Post Midterms, Parties Signal Willingness to Compromise on Taxes

Post-election talk more about compromise than confrontation.

Nov. 9, 2010— -- When Congress returns on Monday for a lame-duck session devoted to taxes and spending, the key question for lawmakers will be what to do about the expiring Bush tax cuts. But whereas when lawmakers left town in September with little common ground in sight, they will return with both sides talking compromise.

Last week President Obama first sounded a conciliatory tone in his post-election press conference at the White House, a message he reiterated over the weekend.

"I recognize that both parties are going to have to work together and compromise to get something done here. But I want to make my priorities clear from the start. One: middle class families need permanent tax relief. And two: I believe we can't afford to borrow and spend another $700 billion on permanent tax cuts for millionaires and billionaires," the president said in his weekly address.

That is how much the White House says it will cost to extend the Bush tax cuts for all Americans, not just those making under $200,000 a year as the administration would prefer.

But Republicans have held their ground, arguing against raising taxes for anyone as the country emerges from a severe recession. With Democrats now weakened by the midterms' resounding defeat that saw them lose the House altogether and six seats in the Senate, a compromise now appears likely.

In September Rep. John Boehner, the likely future Speaker of the House, proposed extending the tax cuts for the wealthiest Americans for two more years, while at the same time reducing discretionary spending to 2008 levels.

Asked on "60 Minutes" if such a deal were a possibility, the president replied, "I think that when we start getting specific like that, there's a basis for a conversation. I think that what that means is that – we can look at what the budget projections are. We can think about what the economy needs right now, given that it's still weak. And, hopefully, we can agree on a set of facts that leads to a compromise. But my number one priority coming into this is making sure that middle class families don't see their tax rates go up January 1."

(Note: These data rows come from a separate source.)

Lemma append_inj_r (a b s : string) : (a ++ s = b ++ s)%string -> a = b.
Proof.
  revert b. induction a as [|c a IH]; intros [|d b] Heq; simpl in Heq.
  - reflexivity.
  - apply (f_equal String.length) in Heq. simpl in Heq.
    rewrite append_length in Heq. lia.
  - apply (f_equal String.length) in Heq. simpl in Heq.
    rewrite append_length in Heq. lia.
  - injection Heq as -> Heq. f_equal. now apply IH.
Qed.

Lemma render_id_inj (a b : Z) : render_id a = render_id b -> a = b.
Proof.
  unfold render_id. intros Heq.
  apply append_inj_l, append_inj_l, append_inj_r in Heq.
  now apply string_of_Z_inj.
Qed.

(** ** The observer's fields are nobody's but the callbacks' *)

Lemma stable_on_page {A} (m : Async Page A) : stable observation (on_page m).
Proof. apply stable_zoom. reflexivity. Qed.

Lemma stable_update_self (f : EmbedMermaid -> EmbedMermaid) :
  (forall e, _tmpContainer (f e) = _tmpContainer e) ->
  (forall e, observer (f e) = observer e) ->
  stable observation (update_self f).
Proof.
  intros Htmp Hobs. apply stable_modify. intros w.
  unfold observation. cbn [self set_self]. now rewrite Htmp, Hobs.
Qed.

Ltac stabilize :=
  repeat first
    [ apply stable_ret
    | apply stable_throw
    | apply stable_get
    | apply stable_on_page
    | apply stable_await
    | apply stable_update_self; reflexivity
    | apply stable_bind; [|intros ?]
    | progress cbv zeta
    | match goal with
      | |- stable _ (if ?b then _ else _) => destruct b
      | |- stable _ (match ?x with _ => _ end) => destruct x
      end ].

Lemma stable_render_body : stable observation render_body.
Proof.
  unfold render_body, hide_sourceContainer, set_innerHTML, insert,
    appendChild, set_child_innerHTML.
  stabilize.
Qed.

Lemma stable_render : stable observation render.
Proof.
  unfold render. apply stable_bind.
  - apply stable_await, stable_on_page.
  - intros _. apply stable_render_body.
Qed.

(** Calling [render] does nothing to [this] before its first [await]. *)
Lemma render_called (w : World) : self (fst (render w)) = self w.
Proof.
  unfold render, bind, await, on_page, zoom.
  destruct (initMermaid (page w)) as [p1 pr]. reflexivity.
Qed.

Lemma on_entry_hidden (entry : IntersectionObserverEntry) (w : World) :
  isIntersecting entry = false -> on_entry entry w = (w, []).
Proof. unfold on_entry. now intros ->. Qed.

Lemma on_entry_visible (entry : IntersectionObserverEntry) (w : World) t :
  isIntersecting entry = true ->
  _tmpContainer (self w) = Some t ->
  exists w1 started,
    on_entry entry w = (w1, [started])
    /\ keeps observation started
    /\ _tmpContainer (self w1) = Some t
    /\ is_observing w1 = false.
Proof.
  intros Hvis Htmp. unfold on_entry. rewrite Hvis.
  pose proof (render_called w) as Hself.
  pose proof (proj2 (stable_render w)) as Hkeeps.
  destruct (render w) as [w1 started]. cbn [fst snd] in *.
  rewrite Hself, Htmp.
  eexists; eexists. split; [reflexivity|]. split; [exact Hkeeps|].
  unfold is_observing, set_observing.
  cbn [self set_self _tmpContainer observer set_observer].
  split; [exact Htmp|].
  now destruct (observer (self w)).
Qed.

Lemma intersection_callback_spec (entries : list IntersectionObserverEntry) :
  forall w t,
    _tmpContainer (self w) = Some t ->
    exists w1 started,
      intersection_callback entries w = (w1, started)
      /\ List.length started = intersecting entries
      /\ Forall (keeps observation) started
      /\ _tmpContainer (self w1) = Some t
      /\ is_observing w1
         = (if existsb isIntersecting entries then false else is_observing w).
Proof.
  unfold intersecting.
  induction entries as [|entry rest IH]; intros w t Htmp; cbn [intersection_callback].
  - exists w, []. repeat split; [constructor | exact Htmp].
  - cbn [filter existsb]. destruct (isIntersecting entry) eqn:Hvis.
    + destruct (on_entry_visible entry w t Hvis Htmp)
        as (w1 & started & -> & Hkeeps & Htmp1 & Hobs1).
      destruct (IH w1 t Htmp1) as (w2 & more & -> & Hlen & Hall & Htmp2 & Hobs2).
      exists w2, (started :: more). cbn [app orb List.length].
      repeat split; [now rewrite Hlen | now constructor | exact Htmp2 |].
      rewrite Hobs2, Hobs1. now destruct (existsb isIntersecting rest).
    + rewrite (on_entry_hidden entry w Hvis).
      destruct (IH w t Htmp) as (w2 & more & -> & Hlen & Hall & Htmp2 & Hobs2).
      exists w2, more. cbn [app orb]. repeat split; assumption.
Qed.

Lemma is_observing_observation (w w' : World) :
  observation w' = observation w -> is_observing w' = is_observing w.
Proof. unfold observation, is_observing. intros Heq. injection Heq as _ ->. reflexivity. Qed.

Lemma notify_observing (entries : list IntersectionObserverEntry) (w : World) t :
  is_observing w = true ->
  _tmpContainer (self w) = Some t ->
  exists w1,
    notify entries w = (w1, intersecting entries)
    /\ _tmpContainer (self w1) = Some t
    /\ is_observing w1 = negb (existsb isIntersecting entries).
Proof.
  intros Hobs Htmp. unfold notify. rewrite Hobs.
  destruct (intersection_callback_spec entries w t Htmp)
    as (w1 & started & -> & Hlen & Hall & Htmp1 & Hobs1).
  pose proof (drain_keeps observation started Hall w1) as Hdrain.
  exists (drain started w1). rewrite Hlen. split; [reflexivity|].
  split.
  - unfold observation in Hdrain. injection Hdrain as -> _. exact Htmp1.
  - rewrite (is_observing_observation w1 (drain started w1) Hdrain), Hobs1, Hobs.
    now destruct (existsb isIntersecting entries).
Qed.

Lemma notify_unobserved (entries : list IntersectionObserverEntry) (w : World) :
  is_observing w = false -> notify entries w = (w, 0).
Proof. unfold notify. now intros ->. Qed.

Lemma notifications_unobserved (batches : list (list IntersectionObserverEntry)) :
  forall w, is_observing w = false -> notifications batches w = (w, 0).
Proof.
  induction batches as [|entries rest IH]; intros w Hobs; cbn [notifications].
  - reflexivity.
  - rewrite (notify_unobserved entries w Hobs), (IH w Hobs). reflexivity.
Qed.

Lemma intersecting_none (entries : list IntersectionObserverEntry) :
  existsb isIntersecting entries = false -> intersecting entries = 0.
Proof.
  unfold intersecting. induction entries as [|e rest IH]; cbn [existsb filter].
  - reflexivity.
  - destruct (isIntersecting e); [discriminate | exact IH].
Qed.

Lemma notifications_observing (batches : list (list IntersectionObserverEntry)) :
  forall w t,
    is_observing w = true ->
    _tmpContainer (self w) = Some t ->
    snd (notifications batches w) = intersecting (first_visible batches)
    /\ is_observing (fst (notifications batches w))
       = negb (existsb (existsb isIntersecting) batches).
Proof.
  induction batches as [|entries rest IH]; intros w t Hobs Htmp;
    cbn [notifications first_visible existsb].
  - now split.
  - destruct (notify_observing entries w t Hobs Htmp) as (w1 & -> & Htmp1 & Hobs1).
    destruct (existsb isIntersecting entries) eqn:Hany; cbn [negb orb] in *.
    + rewrite (notifications_unobserved rest w1 Hobs1). cbn [fst snd].
      split; [lia | exact Hobs1].
    + specialize (IH w1 t Hobs1 Htmp1).
      destruct (notifications rest w1) as [w2 m]. cbn [fst snd] in *.
      rewrite (intersecting_none entries Hany). exact IH.
Qed.

Lemma run_connectedCallback (w : World) :
  exists w',
    run connectedCallback w = (w', Returned tt)
    /\ is_observing w' = true
    /\ _tmpContainer (self w') = Some (next_node (page w))
    /\ childNodes (self w')
       = childNodes (self w) ++ [(next_node (page w), Element "div" None [])].
Proof. eexists. split; [reflexivity|]. repeat split. Qed.

End MermaidFacts.

(* ================================================================= *)
(** * Facts about the markdown converter *)

Module MarkdownFacts.
Import Markdown.

Lemma plain_char_escape (c : ascii) :
  plain_char c = true -> escape_char c = String c EmptyString.
Proof.
  unfold plain_char, escape_char. intros Hc. apply negb_true_iff in Hc.
  repeat (apply orb_false_elim in Hc as [Hc ?]).
  now rewrite Hc, H0, H1, H2.
Qed.

Lemma plain_char_not_lt (c : ascii) (r : string) :
  plain_char c = true -> prefix "<br>" (String c r) = false.
Proof.
  unfold plain_char. intros Hc. apply negb_true_iff in Hc.
  repeat (apply orb_false_elim in Hc as [Hc ?]).
  cbn [prefix]. destruct (ascii_dec "<" c) as [<-|_]; [discriminate | reflexivity].
Qed.

Lemma raw_text_plain (a rest : string) :
  plain a = true -> raw_text 0 (a ++ rest) = (a ++ raw_text 0 rest)%string.
Proof.
  induction a as [|c a IH]; cbn [plain append]; intros Hp; [reflexivity|].
  apply andb_prop in Hp as [Hc Ha].
  cbn [raw_text allowed_tags find].
  change ((String c a ++ rest)%string) with (String c (a ++ rest)).
  rewrite (plain_char_not_lt c _ Hc), (plain_char_escape c Hc).
  cbn [append]. now rewrite IH.
Qed.

Lemma raw_text_plain_all (a : string) : plain a = true -> raw_text 0 a = a.
Proof.
  intros Hp. pose proof (raw_text_plain a EmptyString Hp) as Heq.
  assert (Hnil : forall s, (s ++ EmptyString)%string = s).
  { induction s as [|c s IH]; cbn; [reflexivity | now rewrite IH]. }
  cbn [raw_text] in Heq. now rewrite !Hnil in Heq.
Qed.

(** A [<br>] between plain text goes through as it is. *)
Lemma raw_text_br (a b : string) :
  plain a = true -> plain b = true ->
  raw_text 0 (a ++ "<br>" ++ b) = (a ++ "<br>" ++ b)%string.
Proof.
  intros Ha Hb. rewrite (raw_text_plain a _ Ha). f_equal.
  assert (Hp : prefix EmptyString b = true) by (destruct b; reflexivity).
  cbn. rewrite Hp. cbn. now rewrite (raw_text_plain_all b Hb).
Qed.

Lemma plain_no_backtick (s : string) : plain s = true -> no_backtick s = true.
Proof.
  induction s as [|c s IH]; cbn [plain no_backtick]; [reflexivity|].
  intros Hp. apply andb_prop in Hp as [Hc Hs]. rewrite (IH Hs), andb_true_r.
  unfold plain_char in Hc. apply negb_true_iff in Hc.
  now apply orb_false_elim in Hc as [_ ->].
Qed.

Lemma split_on_backtick (a rest : string) :
  no_backtick a = true ->
  split_on "`" (a ++ "`" ++ rest) = a :: split_on "`" rest.
Proof.
  induction a as [|c a IH]; cbn [no_backtick append]; intros Hn.
  - reflexivity.
  - apply andb_prop in Hn as [Hc Ha]. apply negb_true_iff in Hc.
    cbn [split_on]. rewrite Hc. 
    change (("`" ++ rest)%string) with (String "`" rest) in IH.
    now rewrite (IH Ha).
Qed.

Lemma split_on_none (a : string) :
  no_backtick a = true -> split_on "`" a = [a].
Proof.
  induction a as [|c a IH]; cbn [no_backtick split_on]; intros Hn.
  - reflexivity.
  - apply andb_prop in Hn as [Hc Ha]. apply negb_true_iff in Hc.
    now rewrite Hc, (IH Ha).
Qed.

Lemma no_backtick_app (a b : string) :
  no_backtick a = true -> no_backtick b = true -> no_backtick (a ++ b) = true.
Proof.
  induction a as [|c a IH]; cbn [no_backtick append]; intros Ha Hb; [exact Hb|].
  apply andb_prop in Ha as [Hc Ha]. now rewrite Hc, (IH Ha Hb).
Qed.

(** Escaped text has no [<] left in it. *)
Lemma escapeHtml_no_lt (s : string) : contains (escapeHtml s) "<" = false.
Proof.
  unfold contains.
  assert (Hnone : index 0 "<" (escapeHtml s) = None); [|now rewrite Hnone].
  induction s as [|c s IH]; [reflexivity|].
  cbn [escapeHtml]. unfold escape_char.
  destruct (Ascii.eqb c "&"); [cbn; now rewrite IH|].
  destruct (Ascii.eqb c "<") eqn:Hlt; [cbn; now rewrite IH|].
  destruct (Ascii.eqb c ">"); [cbn; now rewrite IH|].
  destruct (Ascii.eqb c quote); [cbn; now rewrite IH|].
  cbn [append index prefix].
  destruct (ascii_dec "<" c) as [<-|_]; [discriminate|].
  now rewrite IH.
Qed.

The top Republican in the Senate, Mitch McConnell of Kentucky, said Sunday he sensed "some flexibility" from the White House.

"We're willing to start talking about getting an extension of some kind so that taxes don't go up on anybody," he said on "Face the Nation."

Two days earlier, in a speech at the conservative Heritage Foundation in Washington, McConnell stated, "There is no reason we can't work together to prevent a tax hike on small businesses."

The Kentucky lawmaker has introduced a bill in the Senate that would make all the Bush tax cuts permanent, an outcome that appears unlikely. But a compromise – such as extending all the tax cuts for at least two years – does appear to be in the works.

That two-year extension was the plan endorsed by another top Senate Republican earlier this week. Sen. Orrin Hatch of Utah, who is set to become the top GOP member on the Senate Finance Committee during the next Congress, said he was open to a short-term extension.

"A reasonable path forward should be on the table," Hatch told Dow Jones. "It would garner support from Democrats and Republicans alike. That path forward is an extension of all the tax relief well past the next election."

If Congress failed to take action, all Americans would see their taxes go up at the end of the year, an outcome that both parties want to avoid. While Democrats want to extend the tax cuts permanently for individuals making under $200,000 and couples making under $250,000, Republicans are adamant that all Americans avoid a tax hike.